INSTRUCTIONS TO FOLLOW
Below this line is a set of entries; quote exactly the lines from the line that contains "(** [str(ScopeDenied(..))] *)" to the line that contains "Definition begin_request (tool", both lines included.

[Source records]
((
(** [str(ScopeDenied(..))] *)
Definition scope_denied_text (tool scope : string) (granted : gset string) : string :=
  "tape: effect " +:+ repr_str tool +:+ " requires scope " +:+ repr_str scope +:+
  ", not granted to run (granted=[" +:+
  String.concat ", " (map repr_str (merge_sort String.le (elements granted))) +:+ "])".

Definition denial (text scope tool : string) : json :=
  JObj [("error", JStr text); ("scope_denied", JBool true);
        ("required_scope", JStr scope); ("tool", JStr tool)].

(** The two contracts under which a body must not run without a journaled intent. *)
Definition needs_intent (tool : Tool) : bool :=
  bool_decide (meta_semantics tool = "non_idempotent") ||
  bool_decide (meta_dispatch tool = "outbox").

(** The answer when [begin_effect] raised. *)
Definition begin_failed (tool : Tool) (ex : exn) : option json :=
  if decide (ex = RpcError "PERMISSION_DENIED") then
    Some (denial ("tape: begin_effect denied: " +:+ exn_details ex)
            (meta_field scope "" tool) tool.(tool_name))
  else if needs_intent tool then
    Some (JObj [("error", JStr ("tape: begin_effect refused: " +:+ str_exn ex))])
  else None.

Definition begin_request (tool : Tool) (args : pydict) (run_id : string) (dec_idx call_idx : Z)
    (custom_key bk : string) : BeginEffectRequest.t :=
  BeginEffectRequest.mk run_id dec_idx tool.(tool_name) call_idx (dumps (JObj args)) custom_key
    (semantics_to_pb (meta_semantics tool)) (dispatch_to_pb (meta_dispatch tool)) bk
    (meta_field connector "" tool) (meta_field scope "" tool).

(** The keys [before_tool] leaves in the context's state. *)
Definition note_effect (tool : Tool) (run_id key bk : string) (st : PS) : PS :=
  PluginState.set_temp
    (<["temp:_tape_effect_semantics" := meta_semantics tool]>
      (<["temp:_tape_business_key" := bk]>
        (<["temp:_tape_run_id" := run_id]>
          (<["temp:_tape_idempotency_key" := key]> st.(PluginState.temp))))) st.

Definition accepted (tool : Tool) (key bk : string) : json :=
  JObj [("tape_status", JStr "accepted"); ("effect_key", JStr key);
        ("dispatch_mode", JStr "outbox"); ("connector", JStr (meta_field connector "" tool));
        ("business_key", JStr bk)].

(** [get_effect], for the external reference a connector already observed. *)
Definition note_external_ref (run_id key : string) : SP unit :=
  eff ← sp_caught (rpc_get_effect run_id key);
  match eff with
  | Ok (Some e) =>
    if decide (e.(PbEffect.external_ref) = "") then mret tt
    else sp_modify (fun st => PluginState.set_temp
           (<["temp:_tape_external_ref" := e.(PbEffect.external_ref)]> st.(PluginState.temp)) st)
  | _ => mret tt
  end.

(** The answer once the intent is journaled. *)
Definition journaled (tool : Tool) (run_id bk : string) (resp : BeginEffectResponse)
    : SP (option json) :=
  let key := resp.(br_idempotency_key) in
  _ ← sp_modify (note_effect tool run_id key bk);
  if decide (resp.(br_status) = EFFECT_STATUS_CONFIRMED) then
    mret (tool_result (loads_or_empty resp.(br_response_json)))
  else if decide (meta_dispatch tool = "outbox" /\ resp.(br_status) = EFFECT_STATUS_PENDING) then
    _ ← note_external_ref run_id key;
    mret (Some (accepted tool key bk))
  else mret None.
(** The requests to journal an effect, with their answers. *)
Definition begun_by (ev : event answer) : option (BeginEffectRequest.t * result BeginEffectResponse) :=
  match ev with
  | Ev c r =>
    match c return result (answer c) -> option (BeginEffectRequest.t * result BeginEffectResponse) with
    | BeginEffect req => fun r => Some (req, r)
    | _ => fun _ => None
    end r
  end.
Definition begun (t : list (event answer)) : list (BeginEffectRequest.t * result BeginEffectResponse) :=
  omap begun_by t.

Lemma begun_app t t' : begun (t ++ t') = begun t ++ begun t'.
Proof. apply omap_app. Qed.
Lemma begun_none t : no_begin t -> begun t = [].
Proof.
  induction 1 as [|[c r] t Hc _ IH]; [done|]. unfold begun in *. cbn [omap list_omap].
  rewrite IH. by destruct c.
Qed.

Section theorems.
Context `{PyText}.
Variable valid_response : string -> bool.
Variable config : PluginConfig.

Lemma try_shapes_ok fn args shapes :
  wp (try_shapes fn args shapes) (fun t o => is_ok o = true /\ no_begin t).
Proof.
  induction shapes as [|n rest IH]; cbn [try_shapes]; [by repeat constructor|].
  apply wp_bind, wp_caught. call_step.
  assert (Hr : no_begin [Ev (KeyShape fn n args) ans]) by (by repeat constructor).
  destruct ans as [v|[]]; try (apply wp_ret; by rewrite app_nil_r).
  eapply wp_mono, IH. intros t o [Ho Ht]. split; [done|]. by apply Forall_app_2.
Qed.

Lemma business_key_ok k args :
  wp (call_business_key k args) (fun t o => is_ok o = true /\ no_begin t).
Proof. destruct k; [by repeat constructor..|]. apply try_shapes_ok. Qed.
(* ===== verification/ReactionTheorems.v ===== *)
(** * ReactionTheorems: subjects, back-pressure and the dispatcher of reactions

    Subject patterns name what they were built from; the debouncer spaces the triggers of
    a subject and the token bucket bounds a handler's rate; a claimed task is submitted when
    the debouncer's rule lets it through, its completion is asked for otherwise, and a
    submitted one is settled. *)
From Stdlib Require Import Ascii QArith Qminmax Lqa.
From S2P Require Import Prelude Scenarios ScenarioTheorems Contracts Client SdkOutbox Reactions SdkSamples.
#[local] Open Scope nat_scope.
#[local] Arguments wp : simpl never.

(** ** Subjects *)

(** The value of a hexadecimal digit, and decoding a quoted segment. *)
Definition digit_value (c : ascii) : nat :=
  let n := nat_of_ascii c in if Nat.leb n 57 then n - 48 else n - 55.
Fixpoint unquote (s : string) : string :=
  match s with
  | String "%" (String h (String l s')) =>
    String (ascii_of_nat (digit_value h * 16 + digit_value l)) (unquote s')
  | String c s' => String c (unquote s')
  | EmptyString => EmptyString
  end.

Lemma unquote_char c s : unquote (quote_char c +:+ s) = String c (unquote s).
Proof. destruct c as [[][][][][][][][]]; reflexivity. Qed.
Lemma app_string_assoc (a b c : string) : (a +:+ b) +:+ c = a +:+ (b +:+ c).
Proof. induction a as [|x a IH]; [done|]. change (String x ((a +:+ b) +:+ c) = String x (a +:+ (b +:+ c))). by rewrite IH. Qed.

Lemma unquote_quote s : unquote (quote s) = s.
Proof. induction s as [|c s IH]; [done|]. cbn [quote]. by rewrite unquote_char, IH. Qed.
))
((
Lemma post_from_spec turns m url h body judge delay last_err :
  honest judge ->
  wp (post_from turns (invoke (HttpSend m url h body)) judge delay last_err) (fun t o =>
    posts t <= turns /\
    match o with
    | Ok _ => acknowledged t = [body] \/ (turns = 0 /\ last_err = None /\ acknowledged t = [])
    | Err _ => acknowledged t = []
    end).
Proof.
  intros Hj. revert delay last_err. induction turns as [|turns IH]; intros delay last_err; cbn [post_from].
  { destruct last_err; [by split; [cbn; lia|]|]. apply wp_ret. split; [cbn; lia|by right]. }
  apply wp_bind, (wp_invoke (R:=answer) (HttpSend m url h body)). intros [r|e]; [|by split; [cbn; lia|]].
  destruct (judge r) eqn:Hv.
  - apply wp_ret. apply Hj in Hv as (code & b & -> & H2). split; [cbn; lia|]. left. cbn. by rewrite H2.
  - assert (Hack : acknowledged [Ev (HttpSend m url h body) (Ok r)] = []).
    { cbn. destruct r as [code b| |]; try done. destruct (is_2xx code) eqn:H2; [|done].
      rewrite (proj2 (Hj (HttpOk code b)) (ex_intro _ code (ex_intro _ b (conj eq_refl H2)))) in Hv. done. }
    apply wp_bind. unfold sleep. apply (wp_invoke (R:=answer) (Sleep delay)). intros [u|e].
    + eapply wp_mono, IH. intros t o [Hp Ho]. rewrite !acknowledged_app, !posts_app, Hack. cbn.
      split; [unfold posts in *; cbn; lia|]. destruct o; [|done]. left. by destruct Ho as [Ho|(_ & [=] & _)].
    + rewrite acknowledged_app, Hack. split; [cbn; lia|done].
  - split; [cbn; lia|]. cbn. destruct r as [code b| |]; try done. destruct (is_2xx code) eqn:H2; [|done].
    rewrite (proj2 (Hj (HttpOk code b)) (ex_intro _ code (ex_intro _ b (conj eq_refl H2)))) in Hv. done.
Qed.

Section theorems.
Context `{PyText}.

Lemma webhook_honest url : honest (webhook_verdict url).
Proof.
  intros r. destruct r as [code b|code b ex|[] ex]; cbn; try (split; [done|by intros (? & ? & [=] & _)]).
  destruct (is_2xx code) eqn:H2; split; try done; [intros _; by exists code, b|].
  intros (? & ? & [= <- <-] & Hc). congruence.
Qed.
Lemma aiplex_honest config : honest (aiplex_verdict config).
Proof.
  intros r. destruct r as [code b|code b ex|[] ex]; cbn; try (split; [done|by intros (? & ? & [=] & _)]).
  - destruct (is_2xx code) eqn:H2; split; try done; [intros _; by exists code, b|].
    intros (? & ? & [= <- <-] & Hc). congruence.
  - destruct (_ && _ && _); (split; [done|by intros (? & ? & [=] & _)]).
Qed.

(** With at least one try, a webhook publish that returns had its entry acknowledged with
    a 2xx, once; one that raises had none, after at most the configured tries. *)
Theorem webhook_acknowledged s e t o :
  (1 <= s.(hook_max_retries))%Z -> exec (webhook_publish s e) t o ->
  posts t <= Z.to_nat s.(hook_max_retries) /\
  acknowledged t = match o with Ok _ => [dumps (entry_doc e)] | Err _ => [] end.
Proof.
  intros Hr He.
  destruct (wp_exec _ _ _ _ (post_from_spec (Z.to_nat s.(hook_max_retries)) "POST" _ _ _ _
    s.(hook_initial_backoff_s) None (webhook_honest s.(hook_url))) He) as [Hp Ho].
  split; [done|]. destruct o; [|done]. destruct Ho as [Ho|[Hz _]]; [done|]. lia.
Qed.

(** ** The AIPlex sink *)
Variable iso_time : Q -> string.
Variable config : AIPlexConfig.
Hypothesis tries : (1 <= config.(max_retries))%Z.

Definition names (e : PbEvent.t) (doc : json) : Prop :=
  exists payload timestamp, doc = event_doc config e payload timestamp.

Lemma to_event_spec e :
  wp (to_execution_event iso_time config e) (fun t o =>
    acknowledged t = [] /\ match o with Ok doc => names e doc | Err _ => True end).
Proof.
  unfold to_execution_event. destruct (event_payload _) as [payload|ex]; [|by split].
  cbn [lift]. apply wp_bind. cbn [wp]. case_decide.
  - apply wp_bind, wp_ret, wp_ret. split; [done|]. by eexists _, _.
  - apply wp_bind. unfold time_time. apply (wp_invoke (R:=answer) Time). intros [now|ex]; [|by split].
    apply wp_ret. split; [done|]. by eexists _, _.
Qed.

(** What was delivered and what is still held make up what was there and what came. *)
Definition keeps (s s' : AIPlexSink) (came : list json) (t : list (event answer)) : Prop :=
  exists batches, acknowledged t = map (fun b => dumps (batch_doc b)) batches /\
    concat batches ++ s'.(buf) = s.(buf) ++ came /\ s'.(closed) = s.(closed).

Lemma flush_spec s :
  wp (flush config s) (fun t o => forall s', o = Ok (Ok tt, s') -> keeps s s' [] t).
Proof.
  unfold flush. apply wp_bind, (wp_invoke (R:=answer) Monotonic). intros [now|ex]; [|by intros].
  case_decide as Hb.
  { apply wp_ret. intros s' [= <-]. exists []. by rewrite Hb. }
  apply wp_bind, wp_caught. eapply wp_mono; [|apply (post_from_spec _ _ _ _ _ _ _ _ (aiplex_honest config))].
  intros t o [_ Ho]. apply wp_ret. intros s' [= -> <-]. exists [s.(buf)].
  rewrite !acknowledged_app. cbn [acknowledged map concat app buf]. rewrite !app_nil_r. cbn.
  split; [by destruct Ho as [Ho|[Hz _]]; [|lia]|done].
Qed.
))
((
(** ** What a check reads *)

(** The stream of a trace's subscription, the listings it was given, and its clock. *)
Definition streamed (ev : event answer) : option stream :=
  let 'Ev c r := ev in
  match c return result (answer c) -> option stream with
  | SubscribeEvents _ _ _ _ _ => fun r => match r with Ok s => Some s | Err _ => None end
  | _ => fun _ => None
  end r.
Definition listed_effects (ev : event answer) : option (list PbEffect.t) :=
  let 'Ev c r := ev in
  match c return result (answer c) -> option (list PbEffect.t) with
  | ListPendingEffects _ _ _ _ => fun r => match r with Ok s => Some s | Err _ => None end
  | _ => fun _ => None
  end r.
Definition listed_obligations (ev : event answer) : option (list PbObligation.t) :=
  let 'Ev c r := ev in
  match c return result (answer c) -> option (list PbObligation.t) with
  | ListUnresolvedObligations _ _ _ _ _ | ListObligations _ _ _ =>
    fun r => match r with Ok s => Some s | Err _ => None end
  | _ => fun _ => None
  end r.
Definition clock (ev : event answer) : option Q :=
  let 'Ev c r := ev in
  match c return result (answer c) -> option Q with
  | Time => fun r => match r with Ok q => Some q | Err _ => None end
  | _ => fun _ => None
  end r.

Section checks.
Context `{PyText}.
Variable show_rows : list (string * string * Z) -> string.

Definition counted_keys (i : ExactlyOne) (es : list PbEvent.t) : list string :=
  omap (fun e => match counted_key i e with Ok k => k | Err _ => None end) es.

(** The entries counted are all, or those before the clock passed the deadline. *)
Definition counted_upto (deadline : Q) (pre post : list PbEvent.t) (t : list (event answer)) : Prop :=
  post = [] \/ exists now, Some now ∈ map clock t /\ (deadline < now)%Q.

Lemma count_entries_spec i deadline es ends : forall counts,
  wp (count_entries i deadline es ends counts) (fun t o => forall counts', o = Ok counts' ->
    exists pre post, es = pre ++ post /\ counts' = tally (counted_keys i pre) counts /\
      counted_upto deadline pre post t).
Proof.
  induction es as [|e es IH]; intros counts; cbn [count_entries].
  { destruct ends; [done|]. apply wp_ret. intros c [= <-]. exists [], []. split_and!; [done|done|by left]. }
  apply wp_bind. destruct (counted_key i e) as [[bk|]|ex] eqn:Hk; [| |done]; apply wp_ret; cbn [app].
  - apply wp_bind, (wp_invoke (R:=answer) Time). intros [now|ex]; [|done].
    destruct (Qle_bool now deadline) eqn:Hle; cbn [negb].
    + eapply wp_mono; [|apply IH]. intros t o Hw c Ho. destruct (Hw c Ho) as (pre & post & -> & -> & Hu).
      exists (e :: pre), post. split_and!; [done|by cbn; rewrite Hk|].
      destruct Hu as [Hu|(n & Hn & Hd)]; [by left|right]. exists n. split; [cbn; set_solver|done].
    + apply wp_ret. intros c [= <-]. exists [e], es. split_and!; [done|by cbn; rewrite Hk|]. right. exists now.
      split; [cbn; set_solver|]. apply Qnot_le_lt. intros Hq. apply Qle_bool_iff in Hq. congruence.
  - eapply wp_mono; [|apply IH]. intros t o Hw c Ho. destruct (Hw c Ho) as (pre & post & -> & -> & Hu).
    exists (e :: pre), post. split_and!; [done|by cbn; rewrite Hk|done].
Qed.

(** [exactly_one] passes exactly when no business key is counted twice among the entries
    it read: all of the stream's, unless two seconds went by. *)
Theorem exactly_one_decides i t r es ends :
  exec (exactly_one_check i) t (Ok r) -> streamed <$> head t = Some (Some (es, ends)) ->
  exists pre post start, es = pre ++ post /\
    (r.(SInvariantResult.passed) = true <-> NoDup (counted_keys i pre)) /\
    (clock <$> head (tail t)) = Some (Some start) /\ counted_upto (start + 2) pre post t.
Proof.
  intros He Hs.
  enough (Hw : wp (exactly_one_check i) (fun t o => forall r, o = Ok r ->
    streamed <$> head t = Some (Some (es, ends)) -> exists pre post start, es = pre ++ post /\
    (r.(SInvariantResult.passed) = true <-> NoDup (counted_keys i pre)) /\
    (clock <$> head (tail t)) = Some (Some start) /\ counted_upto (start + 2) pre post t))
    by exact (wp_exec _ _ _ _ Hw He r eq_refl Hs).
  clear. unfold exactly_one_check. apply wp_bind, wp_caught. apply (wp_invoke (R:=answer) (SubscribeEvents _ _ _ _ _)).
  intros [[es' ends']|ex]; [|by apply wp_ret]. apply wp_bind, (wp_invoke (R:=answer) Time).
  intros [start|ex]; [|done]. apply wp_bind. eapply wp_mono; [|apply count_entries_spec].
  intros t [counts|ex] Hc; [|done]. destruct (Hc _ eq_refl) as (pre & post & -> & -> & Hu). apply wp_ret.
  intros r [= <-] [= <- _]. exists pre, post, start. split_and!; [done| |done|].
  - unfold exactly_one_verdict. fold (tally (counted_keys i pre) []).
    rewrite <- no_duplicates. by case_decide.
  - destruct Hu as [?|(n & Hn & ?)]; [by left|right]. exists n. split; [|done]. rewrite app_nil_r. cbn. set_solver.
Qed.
))
YOUR SOLUTION
(** [str(ScopeDenied(..))] *)
Definition scope_denied_text (tool scope : string) (granted : gset string) : string :=
  "tape: effect " +:+ repr_str tool +:+ " requires scope " +:+ repr_str scope +:+
  ", not granted to run (granted=[" +:+
  String.concat ", " (map repr_str (merge_sort String.le (elements granted))) +:+ "])".

Definition denial (text scope tool : string) : json :=
  JObj [("error", JStr text); ("scope_denied", JBool true);
        ("required_scope", JStr scope); ("tool", JStr tool)].

(** The two contracts under which a body must not run without a journaled intent. *)
Definition needs_intent (tool : Tool) : bool :=
  bool_decide (meta_semantics tool = "non_idempotent") ||
  bool_decide (meta_dispatch tool = "outbox").

(** The answer when [begin_effect] raised. *)
Definition begin_failed (tool : Tool) (ex : exn) : option json :=
  if decide (ex = RpcError "PERMISSION_DENIED") then
    Some (denial ("tape: begin_effect denied: " +:+ exn_details ex)
            (meta_field scope "" tool) tool.(tool_name))
  else if needs_intent tool then
    Some (JObj [("error", JStr ("tape: begin_effect refused: " +:+ str_exn ex))])
  else None.

Definition begin_request (tool : Tool) (args : pydict) (run_id : string) (dec_idx call_idx : Z)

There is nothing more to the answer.